2018 hat sich viel getan; die Europäische Datenschutzgrundverordnung, kurz DSGVO, ist anwendbar geworden* und ein neues europäisches Urheberrecht ist in Planung. Beide Gesetzesvorhaben der Europäischen Union haben für viel Verwirrung und für handfeste Panik gesorgt. So hat ein Video auf YouTube innerhalb von zwei Wochen 3,7 Millionen Klicks bekommen – kein Wunder, schließlich sagt das Video nichts Geringeres voraus als YouTubes Ende. Und schuld soll sein, wer hätte es gedacht, die Europäische Union.

Aber stimmt das?

Auslöser für die ganze Aufregung ist ein neues europäisches Gesetz, das in Zukunft das sog. Urheberrecht neu regeln soll.

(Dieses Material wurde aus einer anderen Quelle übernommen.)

(* ===== verification/CommitRun.v ===== *)
(** * CommitRun: a whole commit of the compute node over its own page store

    [commit] of src/src/embedded_compute.rs, from the meta page it starts with to the cache it
    leaves, over the in-process sequencer and page store of
    src/src/embedded_compute_runtime.rs.  The transactions are those that wrote rows without an
    older version and without secondary indexes, on ways of the tree without a full page: then
    both passes over the rows write the same pages, which the commit insists on. *)

From stdpp Require Import base numbers list list_numbers gmap fin_maps sorting.
From S2P Require Import Prelude Common SlottedPage UndoPage MetaPage WalCodec Mvcc PageStore Node Sequencer Secondary BtreePage Provider Cache Btree Compute ComputeSpec ComputeUndo ComputeProps ComputeCommit.
Import Compute.Compute ComputeProps CommitProps.

Module CommitRun.

(** ** Sets of pages *)

Lemma pages_put (l : list (Z * list Z)) : NoDup l.*1 -> forall m : gmap Z (list Z),
  foldl (fun m w => <[w.1 := w.2]> m) m l = list_to_map l ∪ m.
Proof.
  induction l as [|[i p] l IH]; intros Hnd m; [symmetry; apply map_empty_union|].
  apply NoDup_cons in Hnd as [Hi Hnd]. cbn. rewrite IH by done.
  rewrite <-insert_union_l. symmetry. apply insert_union_r. by apply not_elem_of_list_to_map_1.
Qed.

Lemma page_entries_perm m : page_entries m ≡ₚ map_to_list m.
Proof. apply merge_sort_Permutation. Qed.

Lemma page_entries_nodup m : NoDup (page_entries m).*1.
Proof. rewrite page_entries_perm. apply NoDup_fst_map_to_list. Qed.

Lemma page_entries_elem m id p : (id, p) ∈ page_entries m <-> m !! id = Some p.
Proof. rewrite page_entries_perm. apply elem_of_map_to_list. Qed.

Lemma page_entries_map m : list_to_map (page_entries m) = m.
Proof.
  rewrite <-(list_to_map_to_list m) at 2. apply list_to_map_proper; [apply page_entries_nodup|apply page_entries_perm].
Qed.

Lemma page_map_entries m : page_map (page_entries m) = m.
Proof. unfold page_map. rewrite pages_put by apply page_entries_nodup. by rewrite page_entries_map, map_union_empty. Qed.

Lemma check_sizes_ok writes : (forall id p, (id, p) ∈ writes -> zlen p = PAGE_SIZE) -> check_sizes writes = Ret tt.
Proof.
  induction writes as [|[id p] writes IH]; intros Hz; [done|]. cbn. rewrite (Hz id p) by left. rewrite Z.eqb_refl. cbn.
  apply IH. intros i q Hq. apply (Hz i). by right.
Qed.

Lemma key_list_elem s k : k ∈ key_list s <-> k ∈ s.
Proof. unfold key_list. rewrite merge_sort_Permutation. apply elem_of_elements. Qed.

Lemma key_list_nodup s : NoDup (key_list s).
Proof. unfold key_list. rewrite merge_sort_Permutation. apply NoDup_elements. Qed.

Lemma omap_length {A B} (f : A -> option B) l : (length (omap f l) <= length l)%nat.
Proof. induction l as [|a l IH]; cbn; [lia|]. destruct (f a); cbn; lia. Qed.

Section Commit.
Context {T : Type} {CS : ComputeStore T} {SV : StoreView T} {SL : StoreLaws T} {OT : Others T}.

(** ** The cache after a commit *)

Lemma cache_all_app l1 l2 (c c1 : EmbeddedCompute T) :
  cache_all l1 c = (Ret tt, c1) -> cache_all (l1 ++ l2) c = cache_all l2 c1.
Proof.
  revert c. induction l1 as [|[id p] l1 IH]; intros c; [by intros [= ->]|]. apply IH.
Qed.

(** Caching the tree's own pages again. *)
Lemma cache_all_settled n l : forall c : EmbeddedCompute T,
  good n (ec_store c) -> (forall id p, (id, p) ∈ l -> settles (ec_store c) id p) ->
  exists t', cache_all l c = (Ret tt, with_store t' c) /\ same n (ec_store c) t'.
Proof.
  induction l as [|[id p] l IH]; intros c Hg Hs; [exists (ec_store c); split; [by destruct c|by apply same_refl]|].
  pose proof (law_settle n id p (ec_store c) Hg (Hs id p ltac:(left))) as S1.
  destruct (IH (with_store (cs_cache_insert id p (ec_store c)) c)) as (t' & Hr & S2).
  - apply S1.
  - intros i q Hq. cbn. apply (proj1 (same_own _ _ _ S1)), Hs. by right.
  - exists t'. split; [exact Hr|by eapply same_trans].
Qed.

(** The same with a page that is not the tree's among them. *)
Lemma cache_all_pages n a m (c : EmbeddedCompute T) :
  aux_page a -> good (S n) (ec_store c) -> settled (ec_store c) m -> forall mp,
  exists t', cache_all (page_entries (<[a := mp]> m)) c = (Ret tt, with_store t' c) /\
    page_changed n (ec_store c) t' a mp.
Proof.
  intros Ha Hg Hm mp. set (m' := <[a := mp]> m).
  assert (Hin : (a, mp) ∈ page_entries m') by (apply page_entries_elem, lookup_insert_eq).
  apply list_elem_of_split in Hin as (l1 & l2 & Hl). pose proof (page_entries_nodup m') as Hnd. rewrite Hl in Hnd.
  rewrite fmap_app in Hnd. apply NoDup_app in Hnd as (_ & Hn1 & Hnd). apply NoDup_cons in Hnd as [Hn2 _].
  assert (Hs : forall id p, (id, p) ∈ l1 ++ l2 -> settles (ec_store c) id p).
  { intros id p Hip. assert (Hip' : (id, p) ∈ page_entries m') by (rewrite Hl; set_solver).
    apply page_entries_elem in Hip'. destruct (decide (id = a)) as [->|Hne].
    - exfalso. apply elem_of_app in Hip as [Hip|Hip].
      + apply (Hn1 a); [by apply (list_elem_of_fmap_2 fst _ _ Hip)|left].
      + apply Hn2. by apply (list_elem_of_fmap_2 fst _ _ Hip).
    - unfold m' in Hip'. rewrite lookup_insert_ne in Hip' by done. by apply Hm. }
  destruct (cache_all_settled (S n) l1 c Hg) as (t1 & H1 & S1); [intros; apply Hs; set_solver|].
  pose proof (law_cache_insert n a mp t1 (same_good _ _ _ S1) Ha) as P2.
  destruct (cache_all_settled n l2 (with_store (cs_cache_insert a mp t1) c)) as (t3 & H3 & S3); [apply P2| |].
  { intros id p Hip. cbn. apply (proj1 (pc_own _ _ _ _ _ P2)), (proj1 (same_own _ _ _ S1)), Hs. set_solver. }
  exists t3. split; [rewrite Hl, (cache_all_app _ _ _ _ H1); exact H3|].
  destruct S1 as [A1 A2 A3 A4 A5 A6], P2 as [B1 B2 B3 B4 B5 B6], S3 as [D1 D2 D3 D4 D5 D6]. cbn in *. split; try congruence.
  - intros i. rewrite D3, B3. case_decide; [done|apply A3].
  - eapply same_tree_trans; [exact A6|]. by eapply same_tree_trans.
Qed.

(** ** The steps of a commit *)

(** A write to the storage keeps everything but the storage. *)
Record restored (n : nat) (t t' : T) (g : Storage) : Prop := {
  rd_good : good n t';
  rd_rows : rows t' = rows t;
  rd_pages : forall id, page_of t' id = page_of t id;
  rd_dirty : cs_dirty t' = cs_dirty t;
  rd_storage : cs_storage t' = g;
  rd_own : same_tree t t'
}.

Lemma set_storage_run n g t : good n t -> restored n t (cs_set_storage g t) g.
Proof.
  intros Hg. split; [by apply law_set_storage|apply law_set_storage_rows|apply law_set_storage_pages|apply law_set_storage_dirty|
    apply law_set_storage_val|apply law_set_storage_own].
Qed.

Bei den Urheberrechten handelt sich um Rechte, die man erwirbt, wenn man ein sog. Werk schafft. Werke sind das Ergebnis eines schöpferischen Aktes. Das klingt etwas komisch, meint aber regelmäßig nichts Seltsames. Gemeint sind Fotos, gemalte Bilder, das in der Gruppenstunde gedrehte Video, genauso wie der selbst geschreinerte Tisch. Die Urheberrechte an solchen Werken schützen die Schöpferinnen und Schöpfer, also die Urheberinnen und Urheber, auf verschiedene Art und Weise, zusammengefasst kann man sagen: Urheberrechte schützen davor, dass andere das eigene Werk als ihres ausgeben, unerlaubt nutzen und vielleicht auch noch Geld damit verdienen.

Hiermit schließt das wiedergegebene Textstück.